Die Eintragung der Bevollmächtigung durch die NÖGKK in die zentrale Partnerverwaltung erfolgt derart, dass zuerst die vollständige Vollmacht in einem Untermenü der zentralen Partnerverwaltung gespeichert wird. Die Eintragung des Vollmachtsumfanges erfolgt durch ein Dropdown-Menü. Die im Systeme eingegebenen Daten werden direkt vom zuständigen Mitarbeiter gespeichert und es erfolgt keine Freigabe und keine Qualitätssicherung. Ein internes Kontrollsystem hinsichtlich der Erfassung von Bevollmächtigungen ist nicht eingerichtet. Es erfolgt auch keine Kontrolle der eingegebenen Daten bevor die Originalunterlagen vernichtet werden. Im gegenständlichen Fall wurde seitens der NÖGKK eine Bevollmächtigung des Beschwerdeführers nach § 35 Abs. 3 ASVG in die zentrale Partnerverwaltung eingegeben, obwohl eine solche Bevollmächtigung in der der Eintragung zugrundeliegenden Vollmacht nicht enthalten war.
Festzustellen ist weiters, dass dem Beschwerdeführer die in der zentralen Partnerverwaltung eingetragene Bevollmächtigung nach § 35 Abs. 3 ASVG nicht auffallen musste.
Außerdem wird festgestellt, dass die NÖGKK aufgrund eines E-Mails einer Mitarbeiterin des BF vom 30.01.2019 bei drei weiteren Mandanten die Speicherung in der ZPV geändert, ohne dass mit diesem E-Mail seitens des BF eine neue oder die ursprüngliche Vollmacht vorgelegt wurde. Die Zeichnungsvoraussetzungen des § 35 Abs. 3 ASVG waren in diesem E-Mail nicht erfüllt.
2. Beweiswürdigung:
Es ist unstrittig, dass die genannte Person im Zeitpunkt der Betretung (13.03.2018) durch die Organe der Abgabenbehörden des Bundes in 2100 Korneuburg, XXXX arbeitend für die XXXX GmbH angetroffen wurde und zu diesem Zeitpunkt nicht zur Sozialversicherung angemeldet war.
Die Feststellungen zu der konkreten Ausgestaltung der Tätigkeit der betretenen Person ergeben sich aus dem Strafantrag der Finanzpolizei vom 02.05.2018, aus dem Personalblatt sowie aus den vorliegenden Fotos und sind unstrittig.
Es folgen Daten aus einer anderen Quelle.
(* ===== verification/Analysis.v ===== *)
(** * Coroutine analysis

    [src/sim/execution/analysis.rs] and [src/sim/execution/recursion.rs]: the
    suspension sites of processes, fork branches and subprograms, the poll
    depth of every suspendable subprogram, and the recursive synchronous
    subprograms.

    Statements are those of [ControlFlow]; what the analysis reads of a
    statement without bodies is given by a table from tags to [LeafStmt].  The
    effects of a subprogram and the calls written in its body, which come from
    the walk over every statement and expression kind in
    [src/sim/execution.rs], are parameters.

    The [BTreeMap] of site drafts is filled in the order of its keys, so it is
    a list of entries. *)

From Stdlib Require Import ZArith Lia String.
From stdpp Require Import base list gmap sets sorting strings.
From S2P Require Import Prelude Elab Ir Folding Eval ControlFlow Scc.
#[local] Open Scope nat_scope.

(** ** Identities, paths and sites *)

Inductive CoroutineId : Type :=
  | FunctionId (function : nat)
  | FunctionBranch (function helper : nat)
  | ProcessId (process : nat)
  | ProcessBranch (process helper : nat).

Inductive OperationPathElement : Type :=
  | PExecutionBlock (block : nat)
  | PStatement (index : nat)
  | PBody | PThen | PElse | PInit | PIncrement
  | PCaseItem (item : nat)
  | PSuccess | PFailure | PTerminator.

#[export] Instance CoroutineId_eq_dec : EqDecision CoroutineId.
Proof. solve_decision. Defined.
#[export] Instance OperationPathElement_eq_dec : EqDecision OperationPathElement.
Proof. solve_decision. Defined.

(** [OperationPath], from the root of its owner. *)
Definition OperationPath : Type := list OperationPathElement.

Definition child (path : OperationPath) (element : OperationPathElement) : OperationPath := path ++ [element].

Inductive SuspensionOperation : Type :=
  | SDelay | SEventWait | SConditionWait | SEventTriggeredWait | SWaitOrder | SClockingCycle | SForkJoin
  | SWaitFork | SExpect | SStop | SProcessSuspend | SProcessAwait | SSemaphoreGet | SMailboxPut | SMailboxGet
  | SCall (callee : option nat)
  | SProcessTrigger.

#[export] Instance SuspensionOperation_eq_dec : EqDecision SuspensionOperation.
Proof. solve_decision. Defined.

Inductive CallMechanism : Type := Polled (depth : nat) | Anchored | Arena.

Record DirectCall := mkDirectCall { dc_callee : option nat; dc_indirect : bool }.

Record SiteDraft := mkDraft {
  dr_path : OperationPath;
  dr_operation : SuspensionOperation;
  dr_call : option DirectCall;
  dr_origin : option nat;
}.

Record SuspensionSite := mkSite {
  si_resume : nat;
  si_operation : SuspensionOperation;
  si_mechanism : option CallMechanism;
  si_origin : option nat;
}.

Record ExecutionAnalysisOptions := mkOptions { poll_depth_max : nat; embed_limit : nat }.

Definition DEFAULT_POLL_DEPTH_MAX : nat := 3.
Definition DEFAULT_EMBED_LIMIT : nat := 16 * 1024.
Definition default_options : ExecutionAnalysisOptions := mkOptions DEFAULT_POLL_DEPTH_MAX DEFAULT_EMBED_LIMIT.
Die Tätigkeit des Betretenen am 13.03.2018 in persönlicher und wirtschaftlicher Abhängigkeit für die XXXX GmbH wurde im gesamten Verfahren nicht bestritten; die Dienstnehmereigenschaft des Betretenen ist unstrittig geblieben.
Die Feststellung, wonach der Beschwerdeführer seit August 2005 in der zentralen Partnerverwaltung der österreichischen Sozialversicherungsträger als Bevollmächtigter nach § 35 Abs. 3 ASVG der XXXX GmbH eingetragen ist, ergibt sich aus dem Akteninhalt.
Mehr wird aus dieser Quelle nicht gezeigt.